Paying due regard to the economic challenges faced and the policy direction pursued by Bank Indonesia and the central government, the domestic economy will remain in a phase of consolidation during the year 2014. Accordingly, solid economic growth is projected in the range of 5.8-6.2 percent. In terms of prices, the rate of inflation is forecast within its target corridor of 4.5 ± 1 percent, while credit growth is expected in the range of 15-17 percent, buoyed by a similar pace of growth in deposits.

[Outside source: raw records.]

Definition coordOf (proj : Structured.location -> option Q) (b : birthData)
                   (fallback : option Q) : option Q :=
  match b_location b with
  | Some l => match proj l with Some x => Some x | None => fallback end
  | None => fallback
  end.

Definition transitPass (houses : option housesData)
                       (natalAbs : obj position) (tc : transitChart)
  : outcome Structured.transitResult :=
  match parseDateTimeJson (tc_date tc) (tc_time tc) (tc_timezone tc) with
  | Error500 => Error500
  | Ok transitDT =>
      let jdTransit := toJulianDay E transitDT in
      let transitPositions := positionsLoop E jdTransit houses false in
      let transitAbs := absLoop E jdTransit transitPositions in
      Ok (Structured.mkTransit (stringOf (tc_date tc)) transitPositions
                               (aspectsToNatal natalAbs transitAbs))
  end.

Definition natalChartHandler (req : request)
  : outcome Structured.response :=
  let birthData := birthDataOf req in
  let hsys := hsysOf req in
  match parseDateTimeJson (b_date birthData) (b_time birthData)
                          (b_timezone birthData) with
  | Error500 => Error500
  | Ok birthDT =>
      let jd := toJulianDay E birthDT in
      let lat := coordOf Structured.loc_lat birthData (body_lat req) in
      let lon := coordOf Structured.loc_lon birthData (body_lon req) in
      let houses := match lat, lon with
                    | Some la, Some lo =>
                        Some (Structured.getHousesWithError E jd la lo hsys)
                    | _, _ => None
                    end in
      let natalPositions := positionsLoop E jd houses true in
      let cusps := match houses with
                   | Some hd => hd_cusps hd
                   | None => None
                   end in
      let natalAbs := absLoop E jd natalPositions in
      let natal :=
        Structured.mkNatal
          (Structured.angleOf (match houses with
                               | Some hd => hd_ascendant hd
                               | None => None
                               end))
          (Structured.angleOf (match houses with
                               | Some hd => hd_midheaven hd
                               | None => None
                               end))
          (match cusps with
           | Some c => Some (map toFixed2 c)
           | None => None
           end)
          natalPositions
          (getAspects natalAbs) in
      match transit_chart req with
      | Some tc =>
          if truthyJson (tc_date tc) && truthyJson (tc_time tc)
          then match transitPass houses natalAbs tc with
               | Ok t => Ok (Structured.mkResponse natal (Some t))
               | Error500 => Error500
               end
          else Ok (Structured.mkResponse natal None)
      | None => Ok (Structured.mkResponse natal None)
      end
  end.
(** C1, as amended.  Take a doclet that has no signature yet, whose
    source file, if it has one, is listed, and whose long name is not
    [__proto__] (a name under which the registry of links stores nothing,
    so that the second pass throws at line 469 before any signature is
    set).  The second pass returns, and
    the doclet it returns has a signature exactly when its kind is
    [function] or [class], or its kind is [typedef] and a declared type
    name is [function] in some case, or its kind is [member] or
    [constant].  For the kinds [function] and [class] the signature is a
    signature span around the parameter names between brackets, followed
    by a type-signature span; for a typedef the signature is there if and only
    if a declared type name is [function] in some case. *)
Theorem signature_given `{Host} sf coll (d : page_doclet) hs :
  (forall p, getPathFromDoclet d = Some p -> is_Some (files_lookup p sf)) ->
  longname d <> "__proto__" ->
  signature d = None ->
  exists d' hs',
    setDocletInformation sf coll d hs = Ok (d', hs') /\
    (is_Some (signature d') <->
       kind d = "function" \/ kind d = "class" \/
       (kind d = "typedef" /\ declares_function d) \/
       kind d = "member" \/ kind d = "constant") /\
    (kind d = "function" \/ kind d = "class" ->
       exists returnTypes,
         signature d' =
           Some (signature_span_open +:+
                 ("(" +:+ join ", " (addParamAttributes (default [] (params d))) +:+ ")")
                 +:+ "</span>" +:+
                 type_signature_span_open +:+ returnTypes +:+ "</span>")) /\
    (kind d = "typedef" -> (is_Some (signature d') <-> declares_function d)).
Proof.
  intros Hfiles Hne Hsig.
  destruct (setDocletInformation_returns sf coll d hs Hfiles Hne)
    as (d0 & hs' & Hrun & i & Hd0).
  destruct (base_fields d d0 i Hd0) as (Hk & Hty & Hsg & Hps).
  assert (Hdecl : declares_function d0 <-> declares_function d).
  { unfold declares_function. rewrite Hty. reflexivity. }
  assert (Hgiven : is_Some (signature (addSignatures coll d0)) <->
                   needsSignature d0 = true \/ kind d = "member" \/ kind d = "constant").
  { rewrite signature_addSignatures, Hsg, Hsig, Hk. split.
    - intros [[? [=]]|Hrest]; exact Hrest.
    - intros Hrest; right; exact Hrest. }
  exists (addSignatures coll d0), hs'. split; [exact Hrun|]. split; [|split].
  - rewrite Hgiven, needsSignature_spec, Hk, Hdecl. tauto.
  - intros Hkind.
    assert (Hneeds : needsSignature d0 = true).
    { apply needsSignature_spec. rewrite Hk. tauto. }
    destruct (signature_of_needed coll d0 Hneeds) as [ret Hret].
    rewrite Hret, Hsg, Hsig, Hps. exists ret. destruct (params d); reflexivity.
  - intros Htypedef. rewrite Hgiven, needsSignature_spec, Hk, Hdecl, Htypedef.
    split; [|tauto].
    intros [[[=]|[[=]|[_ Hd]]]|[[=]|[=]]]. exact Hd.
Qed.

(** A function documented in a listed source file is given a
    signature. *)
Lemma signature_given_witness :
  let d : page_doclet :=
    mkDoclet "function" "add" "add" None None None None
      (Some (mkMeta (Some "/src") "add.js" None)) None None None None None None None in
  exists d' hs',
    setDocletInformation (H := SampleHost.host)
      [("/src/add.js", mkSourceFile "/src/add.js" (Some "add.js"))]
      (fun cur => [cur]) d ∅ = Ok (d', hs') /\
    (is_Some (signature d') <->
       kind d = "function" \/ kind d = "class" \/
       (kind d = "typedef" /\ declares_function d) \/
       kind d = "member" \/ kind d = "constant") /\
    (kind d = "function" \/ kind d = "class" ->
       exists returnTypes,
         signature d' =
           Some (signature_span_open +:+
                 ("(" +:+ join ", " (addParamAttributes (default [] (params d))) +:+ ")")
                 +:+ "</span>" +:+
                 type_signature_span_open +:+ returnTypes +:+ "</span>")) /\
    (kind d = "typedef" -> (is_Some (signature d') <-> declares_function d)).
Proof.
  intros d. apply (signature_given (H := SampleHost.host)).
  - intros p Hp. vm_compute in Hp. injection Hp as <-. eexists. reflexivity.
  - discriminate.
  - reflexivity.
Defined.

(** C1, the claim as it is written fails: a doclet of kind [member], which
    is neither a function, a class nor a typedef, is given a signature by
    the second pass. *)
Lemma member_is_given_a_signature :
  exists d' hs',
    setDocletInformation (H := SampleHost.host) [] (fun cur => [cur])
      (SampleHost.plain "member" "count" "Counter#count") ∅ = Ok (d', hs') /\
    signature d' = Some (type_signature_span_open +:+ "</span>") /\
    needsSignature (SampleHost.plain (E := example_rec) "member" "count" "Counter#count")
      = false.
Proof.
  eexists _, _. split; [reflexivity|]. split; reflexivity.
Qed.

(** ** The markers of a parameter name *)

Example updateItemName_plain :
  updateItemName (mkItem (Some "x") JUndefined JUndefined JUndefined None) = "x".
Proof. reflexivity. Qed.

Example updateItemName_all :
  updateItemName (mkItem (Some "x") (JBool true) (JBool false) (JBool true) None)
  = "<span class=" +:+ dq +:+ "optional-param" +:+ dq +:+ ">[&hellip;x]</span>"
    +:+ "<span class=" +:+ dq +:+ "signature-attributes" +:+ dq +:+ ">non-null</span>".
Proof. reflexivity. Qed.

(** C10.  For every parameter item, [updateItemName] prefixes the name of
    a [variable] item with the ellipsis entity, wraps the name of an
    [optional] item in square brackets inside an optional-param span, and
    then appends a signature-attributes span holding [nullable] when
    [nullable] is exactly [true], one holding [non-null] when it is exactly
    [false], and nothing for any other value of [nullable]. *)
Theorem updateItemName_markers (it : item) :
  updateItemName it =
    let name :=
      match item_name it with
      | Some n => n
      | None => ""
      end in
    let name := if truthy (item_variable it) then "&hellip;" +:+ name else name in
    let shown :=
      if truthy (item_optional it)
      then "<span class=" +:+ dq +:+ "optional-param" +:+ dq +:+ ">[" +:+ name +:+
           "]</span>"
      else name in
    match item_nullable it with
    | JBool true =>
        shown +:+ "<span class=" +:+ dq +:+ "signature-attributes" +:+ dq +:+
        ">nullable</span>"
    | JBool false =>
        shown +:+ "<span class=" +:+ dq +:+ "signature-attributes" +:+ dq +:+
        ">non-null</span>"
    | _ => shown
    end.
Proof.
  destruct it as [name optional nullable variable ty].
  unfold updateItemName, getSignatureAttributes.
  cbn [item_name item_optional item_nullable item_variable].
  destruct (truthy optional), (truthy variable);
    destruct nullable as [| |[|]| |]; destruct name; reflexivity.
Qed.

(** ** Static files given by the user *)

Section StaticFilesProofs.
Context `{Host}.

(** No scope around line 441 declares [fileName]. *)
Lemma fileName_not_in_scope normPath path filename destDir :
  resolve (("destDir", Some destDir) :: ("filename", Some filename) ::
           user_file_scope normPath path) "fileName"
  = Throw (ReferenceError "fileName").
Proof. reflexivity. Qed.

(** The first file found makes its directory and then throws. *)
Lemma copy_user_file_throws normPath path filename fs :
  copy_user_file (user_file_scope normPath path) filename fs =
    (Throw (ReferenceError "fileName"),
     fs_mkPath (fs_toDir (replace_string (fs_toDir path) OUTDIR filename)) fs).
Proof. reflexivity. Qed.

Lemma copy_include_path_unfold normPath conf path fs :
  copy_include_path
    (("fileScanner", None) :: ("fileFilter", None) :: ("filePaths", None) ::
     publish_scope normPath) conf path fs
  = for_each (copy_user_file (user_file_scope normPath path)) (scan conf path 10) fs.
Proof. reflexivity. Qed.

Lemma copy_include_path_copies_nothing normPath conf path fs :
  let ρ := ("fileScanner", None) :: ("fileFilter", None) :: ("filePaths", None) ::
           publish_scope normPath in
  copied (snd (copy_include_path ρ conf path fs)) = copied fs /\
  fst (copy_include_path ρ conf path fs) =
    match scan conf path 10 with
    | [] => Ok tt
    | _ :: _ => Throw (ReferenceError "fileName")
    end.
Proof.
  intros ρ. unfold ρ. rewrite copy_include_path_unfold.
  destruct (scan conf path 10) as [|f files]; [split; reflexivity|].
  cbn [for_each]. unfold mbind, eff_bind at 1.
  rewrite copy_user_file_throws. split; reflexivity.
Qed.
(** * fast_backups: maximum throughput by augmenting paths

    A shallow embedding of [src/fast_backups.py]: the function
    [maxThroughput], which turns a network of data centres into a residual
    network, and the class [Graph] with its breadth-first search
    ([hasAugmentingPath]), path reconstruction ([getAugmentingPath]) and the
    augmenting loop ([fordFulkerson]).

    Python integers are [Z].  A Python list is a [list]; reading [l[i]]
    follows Python: a negative index counts from the end and an index out of
    range raises [IndexError].  Exceptions and the possibility that the
    [while] loop of [fordFulkerson] never ends are made explicit by the type
    [outcome]. *)

From Stdlib Require Import ZArith Lia Bool.
From stdpp Require Import base option list.

Local Open Scope Z_scope.

(** ** Outcomes of a Python computation *)

Inductive pyexn : Type :=
| IndexError
| AttributeError.

Inductive outcome (A : Type) : Type :=
| Ret (a : A)
| Raise (e : pyexn)
| Timeout.

Arguments Ret {A} a.
Arguments Raise {A} e.
Arguments Timeout {A}.

#[global] Instance outcome_ret : MRet outcome := fun A a => Ret a.

#[global] Instance outcome_bind : MBind outcome := fun A B f m =>
  match m with
  | Ret a => f a
  | Raise e => Raise e
  | Timeout => Timeout
  end.

(** [for x in l: s = body x s] *)
Fixpoint foldM {A S : Type} (body : A -> S -> outcome S) (l : list A) (s : S)
  : outcome S :=
  match l with
  | [] => Ret s
  | x :: l' => s' ← body x s; foldM body l' s'
  end.

(** [for i in range(start, start + count): s = body i s] *)
Fixpoint for_range {S : Type} (body : Z -> S -> outcome S) (start : Z)
  (count : nat) (s : S) : outcome S :=
  match count with
  | O => Ret s
  | Datatypes.S n => s' ← body start s; for_range body (start + 1) n s'
  end.

(** Python's list indexing: the position read by [l[i]] in a list of length
    [len], or [IndexError]. *)
Definition py_index (len : nat) (i : Z) : outcome nat :=
  if (0 <=? i) && (i <? Z.of_nat len) then Ret (Z.to_nat i)
  else if (- Z.of_nat len <=? i) && (i <? 0) then Ret (Z.to_nat (Z.of_nat len + i))
  else Raise IndexError.

Definition py_get {A : Type} (l : list A) (i : Z) : outcome A :=
  k ← py_index (length l) i;
  match l !! k with
  | Some x => Ret x
  | None => Raise IndexError
  end.

(** ** Edges and vertices *)

(** class [Edge]: fields [u], [v], [w]. *)
Record Edge : Type := mkEdge { e_u : Z; e_v : Z; e_w : Z }.

(** class [Vertex].  [Graph.__init__] stores [Vertex(i)] at
    [self.vertices[i]] and no id is ever reassigned, so a reference to a
    vertex object is its position in [self.vertices], and reading [.id] on
    such a reference gives that position back.  The field [previous] holds a
    reference, hence a position. *)
Record Vertex : Type := mkVertex {
  edges : list Edge;
  discovered : bool;
  visited : bool;
  previous : option nat
}.

Definition Vertex_init : Vertex := mkVertex [] false false None.

Definition add_edge (new_edge : Edge) (self : Vertex) : Vertex :=
  mkVertex (edges self ++ [new_edge]) (discovered self) (visited self)
    (previous self).

Definition set_edges (es : list Edge) (self : Vertex) : Vertex :=
  mkVertex es (discovered self) (visited self) (previous self).

Definition set_visited (self : Vertex) : Vertex :=
  mkVertex (edges self) (discovered self) true (previous self).

Definition set_discovered (u : nat) (self : Vertex) : Vertex :=
  mkVertex (edges self) true (visited self) (Some u).

Definition reset_vertex (self : Vertex) : Vertex :=
  mkVertex (edges self) false false None.

(** ** The residual network *)

(** A connection [(a, b, t)]. *)
Abbreviation conn := (Z * Z * Z)%type (only parsing).

(** [self.vertices] *)
Abbreviation Graph := (list Vertex) (only parsing).

Definition edges_of (self : Graph) (k : nat) : list Edge :=
  match self !! k with
  | Some x => edges x
  | None => []
  end.

(** One turn of [for connection in connections] in [Graph.__init__]. *)
Definition insert_edge (connection : conn) (vertices : Graph) : outcome Graph :=
  let '(u, v, w) := connection in
  let edge := mkEdge u v w in
  k ← py_index (length vertices) u;
  Ret (alter (add_edge edge) k vertices).
Lemma C4_scan_stops_after_block_witness :
  scan ∅ (Some 1, None, None, None)
    ([(Some 0, Some 5, None, None)]
     ++ [(Some 1, Some 2, None, None); (Some 1, Some 4, None, None)]
     ++ [(Some 2, None, None, None); (Some 1, Some 9, None, None)]) None
  = is_same_base_version ∅ (Some 1, None, None, None) (Some 1, Some 4, None, None)
  /\ is_same_base_version ∅ (Some 1, None, None, None) (Some 1, Some 4, None, None) <> None.
Proof.
  apply (C4_scan_stops_after_block ∅ (Some 1, None, None, None)
           [(Some 0, Some 5, None, None)]
           [(Some 1, Some 2, None, None); (Some 1, Some 4, None, None)]
           [(Some 2, None, None, None); (Some 1, Some 9, None, None)]
           (Some 1, Some 4, None, None)).
  - repeat constructor.
  - repeat constructor; vm_compute; discriminate.
  - reflexivity.
  - reflexivity.
Defined.

(** ** End-to-end runs *)

(** With the tag [v2GA] and the branch [origin/2], the run does not print
    [2]. *)
Lemma C2_counterexample :
  stdout (mkversion ["v2GA" : str] [] "origin/2") <> print "2".
Proof. vm_compute. discriminate. Qed.
(** [_process_note] after the exclusion test, step by step. *)
Lemma process_note_steps note link_index (dry_run : bool) w :
  FrontmatterMetadata.exclude (VaultNote.frontmatter note) = false ->
  Sync._process_note self note link_index dry_run w
  = match Sync.resolve_parent self note dry_run w with
    | (Raise e, w1) => (Raise e, w1)
    | (Ok parent_id, w1) =>
      match Sync._lookup_target_page self note parent_id w1 with
      | (Raise e, w2) => (Raise e, w2)
      | (Ok found, w2) =>
        let file_record :=
          State.get_file (Sync.state w2) (VaultNote.relative_path note) in
        match fst found with
        | None =>
          Sync.skip_or_write self note link_index dry_run parent_id None file_record w2
        | Some target =>
          match Conflicts.has_conflict file_record
                  (State.get_page (Sync.state w2) (RemotePage.page_id target))
                  (Some target) (VaultNote.sha256 note) with
          | Raise e => (Raise e, w2)
          | Ok false =>
            Sync.skip_or_write self note link_index dry_run parent_id (Some target)
              file_record w2
          | Ok true =>
            (Ok ({| SyncPlanEntry.note := note;
                    SyncPlanEntry.action := CONFLICT;
                    SyncPlanEntry.target_page_id := Some (RemotePage.page_id target);
                    SyncPlanEntry.parent_page_id := parent_id;
                    SyncPlanEntry.reason :=
                      Some "Remote page changed; manual review required";
                    SyncPlanEntry.labels := Sync.note_labels note |},
                 Some (Conflicts.build_conflict_record
                         (Sync.datetime_now (Sync.collaborators self))
                         (VaultNote.path note) (RemotePage.page_id target)
                         "Remote page changed since last sync")), w2)
          end
        end
      end
    end.
Proof.
  intros Hexclude. unfold Sync._process_note. rewrite Hexclude.
  unfold Sync.bind at 1.
  destruct (Sync.resolve_parent self note dry_run w) as [[parent_id | e] w1]; [|reflexivity].
  unfold Sync.bind at 1.
  destruct (Sync._lookup_target_page self note parent_id w1) as [[found | e] w2];
    [|reflexivity].
  unfold Sync.bind at 1, Sync.get_state. cbv zeta.
  destruct (fst found) as [target|]; [|reflexivity].
  unfold Sync.bind at 1, Sync.lift.
  destruct (Conflicts.has_conflict _ _ _ _) as [[|] | e]; reflexivity.
Qed.

(** With the stored hash equal to the current one, steps 5 and 6 stop at
    step 5. *)
Lemma skip_or_write_unchanged note link_index (dry_run : bool)
    (parent_id : option string) (target : RemotePage.t) (record : FileRecord.t) w :
  FileRecord.sha256 record = VaultNote.sha256 note ->
  Sync.skip_or_write self note link_index dry_run parent_id (Some target) (Some record) w
  = (Ok (skip_entry note parent_id target, None), w).
Proof.
  intros Hsha. unfold Sync.skip_or_write. rewrite Hsha, String.eqb_refl. reflexivity.
Qed.

(** Step 6 renders the body first: when that raises, the step raises and
    nothing else has happened. *)
Lemma write_step_steps note link_index (dry_run : bool) (parent_id : option string)
    (target_page : option RemotePage.t) w :
  Sync.write_step self note link_index dry_run parent_id target_page w
  = match rendered_body self note link_index with
    | Raise e => (Raise e, w)
    | Ok storage_body =>
      match target_page with
      | Some target =>
        match Sync._update_page self note target parent_id storage_body
                (Sync.note_labels note) (note_images self note link_index) dry_run w with
        | (Ok updated_page, w1) =>
          (Ok ({| SyncPlanEntry.note := note;
                  SyncPlanEntry.action := UPDATE;
                  SyncPlanEntry.target_page_id :=
                    match updated_page with
                    | Some updated_page => Some (RemotePage.page_id updated_page)
                    | None => Some (RemotePage.page_id target)
                    end;
                  SyncPlanEntry.parent_page_id := parent_id;
                  SyncPlanEntry.reason := None;
                  SyncPlanEntry.labels := Sync.note_labels note |}, None), w1)
        | (Raise e, w1) => (Raise e, w1)
        end
      | None =>
        match Sync._create_page self note parent_id storage_body
                (Sync.note_labels note) (note_images self note link_index) dry_run w with
        | (Ok created_page, w1) =>
          (Ok ({| SyncPlanEntry.note := note;
                  SyncPlanEntry.action := CREATE;
                  SyncPlanEntry.target_page_id :=
                    match created_page with
                    | Some created_page => Some (RemotePage.page_id created_page)
                    | None => None
                    end;
                  SyncPlanEntry.parent_page_id := parent_id;
                  SyncPlanEntry.reason := None;
                  SyncPlanEntry.labels := Sync.note_labels note |}, None), w1)
        | (Raise e, w1) => (Raise e, w1)
        end
      end
    end.
Proof.
  unfold Sync.write_step, rendered_body, note_images. cbv zeta.
  unfold Sync.bind at 1, Sync.lift.
  destruct (Sync.markdown_to_confluence_storage _ _) as [storage_body | e]; [|reflexivity].
  destruct target_page as [target|]; unfold Sync.bind at 1.
  - destruct (Sync._update_page _ _ _ _ _ _ _ _ w) as [[updated | e] w1]; [|reflexivity].
    unfold Sync.ret. now destruct dry_run.
  - now destruct (Sync._create_page _ _ _ _ _ _ _ w) as [[created | e] w1].
Qed.



(** An excluded note is answered before anything else is done. *)
Lemma excluded_note_is_skipped_eq note link_index (dry_run : bool) w :
  FrontmatterMetadata.exclude (VaultNote.frontmatter note) = true ->
  Sync._process_note self note link_index dry_run w
  = (Ok ({| SyncPlanEntry.note := note;
            SyncPlanEntry.action := SKIP;
            SyncPlanEntry.target_page_id := None;
            SyncPlanEntry.parent_page_id := None;
            SyncPlanEntry.reason := Some "Frontmatter exclude flag";
            SyncPlanEntry.labels := Sync.note_labels note |}, None), w).
Proof. intros Hexclude. unfold Sync._process_note. now rewrite Hexclude. Qed.

End ProcessNoteFacts.
(** X18. The name of the file tells the second it was made in: two
    names are the same only when the year, the month, the day, the hour,
    the minute and the second are, for months, days, hours, minutes and
    seconds below 100 as the getters of a date return them. *)
Theorem filename_injective
        (year month day hours minutes seconds : nat)
        (year' month' day' hours' minutes' seconds' : nat) :
  month + 1 < 100 -> day < 100 -> hours < 100 -> minutes < 100 ->
  seconds < 100 ->
  month' + 1 < 100 -> day' < 100 -> hours' < 100 -> minutes' < 100 ->
  seconds' < 100 ->
  filename year month day hours minutes seconds
  = filename year' month' day' hours' minutes' seconds' ->
  year = year' /\ month = month' /\ day = day' /\ hours = hours'
  /\ minutes = minutes' /\ seconds = seconds'.
Proof.
  intros Hm Hd Hh Hi Hs Hm' Hd' Hh' Hi' Hs' H.
  unfold filename in H. cbv zeta in H.
  apply app_inv_head in H. rewrite <- !app_assoc in H.
  apply app_same_tail in H;
    [|rewrite !length_app, !pad2_length by assumption; reflexivity].
  destruct H as [Hy H].
  apply (f_equal digitsValue) in Hy. rewrite !decimal_value in Hy.
  apply app_inv_head in H.
  apply app_same_head in H; [|now rewrite !pad2_length].
  destruct H as [Hmo H].
  apply (f_equal digitsValue) in Hmo. rewrite !pad2_value in Hmo.
  apply app_inv_head in H.
  apply app_same_head in H; [|now rewrite !pad2_length].
  destruct H as [Hda H].
  apply (f_equal digitsValue) in Hda. rewrite !pad2_value in Hda.
  apply app_inv_head in H.
  apply app_same_head in H; [|now rewrite !pad2_length].
  destruct H as [Hho H].
  apply (f_equal digitsValue) in Hho. rewrite !pad2_value in Hho.
  apply app_inv_head in H.
  apply app_same_head in H; [|now rewrite !pad2_length].
  destruct H as [Hmi H].
  apply (f_equal digitsValue) in Hmi. rewrite !pad2_value in Hmi.
  apply app_inv_head in H.
  apply app_same_head in H; [|now rewrite !pad2_length].
  destruct H as [Hse _].
  apply (f_equal digitsValue) in Hse. rewrite !pad2_value in Hse.
  repeat split; lia.
Qed.

End FileName.

(** ** The two versions of the cleaner side by side *)

Section TwoVersions.

Import QuoteAware.

Lemma simple_related (rawData : jsstring) :
  exists r,
    trendName r = trendName (Simple.cleanTrendsData rawData)
    /\ relatedSearches (Simple.cleanTrendsData rawData)
       = relatedSearches (extractRelated (Simple.splitFields rawData) r).
Proof.
  unfold Simple.cleanTrendsData. eexists. split; [|reflexivity].
  now rewrite (proj1 (extractRelated_fields _ _)).
Qed.

Lemma simple_time (rawData : jsstring) :
  timeAgo (Simple.cleanTrendsData rawData)
  = match find (fun field => includes field (lit "ago"))
               (Simple.splitFields rawData) with
    | None => []
    | Some field =>
        match exec Simple.timePattern field with
        | Some capture => capture
        | None => trim (stripLeadingDot field)
        end
    end.
Proof.
  unfold Simple.cleanTrendsData.
  rewrite (proj1 (proj2 (proj2 (extractRelated_fields _ _)))).
  match goal with
  | |- timeAgo (Simple.extractGrowth ?f ?r) = _ =>
      assert (G : timeAgo (Simple.extractGrowth f r) = timeAgo r)
  end.
  { unfold Simple.extractGrowth, ifTruthy.
    repeat match goal with
           | |- context [match ?x with _ => _ end] => destruct x
           end; reflexivity. }
  rewrite G. unfold Simple.extractTime.
  rewrite (find_same _ (fun field => includes field (lit "ago"))
                     (Simple.splitFields rawData)).
  - destruct (find _ (Simple.splitFields rawData)) as [field|] eqn:F.
    + apply find_some in F. destruct F as [_ F].
      rewrite ifTruthy_found; [reflexivity|].
      apply (includes_nonempty F). discriminate.
    + cbn [ifTruthy]. unfold extractVolume, ifTruthy.
      repeat match goal with
             | |- context [match ?x with _ => _ end] => destruct x
             end; reflexivity.
  - intros field. destruct (includes field (lit "ago")) eqn:E;
      [reflexivity|]. cbn [orb].
    assert (H : forall a, includes field (a ++ lit "ago") = false).
    { intros a. destruct (includes field (a ++ lit "ago")) eqn:F;
        [|reflexivity].
      apply includes_longer in F. congruence. }
    change (lit "hours ago") with (lit "hours " ++ lit "ago").
    change (lit "h ago") with (lit "h " ++ lit "ago").
    now rewrite !H.
Qed.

From a medium-term perspective for 2015 to 2018, the global economy is predicted to grow on average by around 3.9 percent. Economic growth in Indonesia is expected to achieve 6.5 percent in 2018, if the array of economic transformation policies plays out as expected. Nonetheless, economic growth could stutter at around 6 percent if the transformation process does not progress as anticipated.
Bank Indonesia has released its vision for 2014, namely to become the best and most credible central bank in the region in order to achieve the key targets already mentioned. The attainment of this vision is predicated on Bank Indonesia ensuring that all potential resources function effectively through new strategic values as follows: (1) Uphold confidence and integrity, (2) Prioritise professionalism, (3) Seek perfection, (4) Prioritise the public interest, and (5) Strengthen team coordination and cooperation.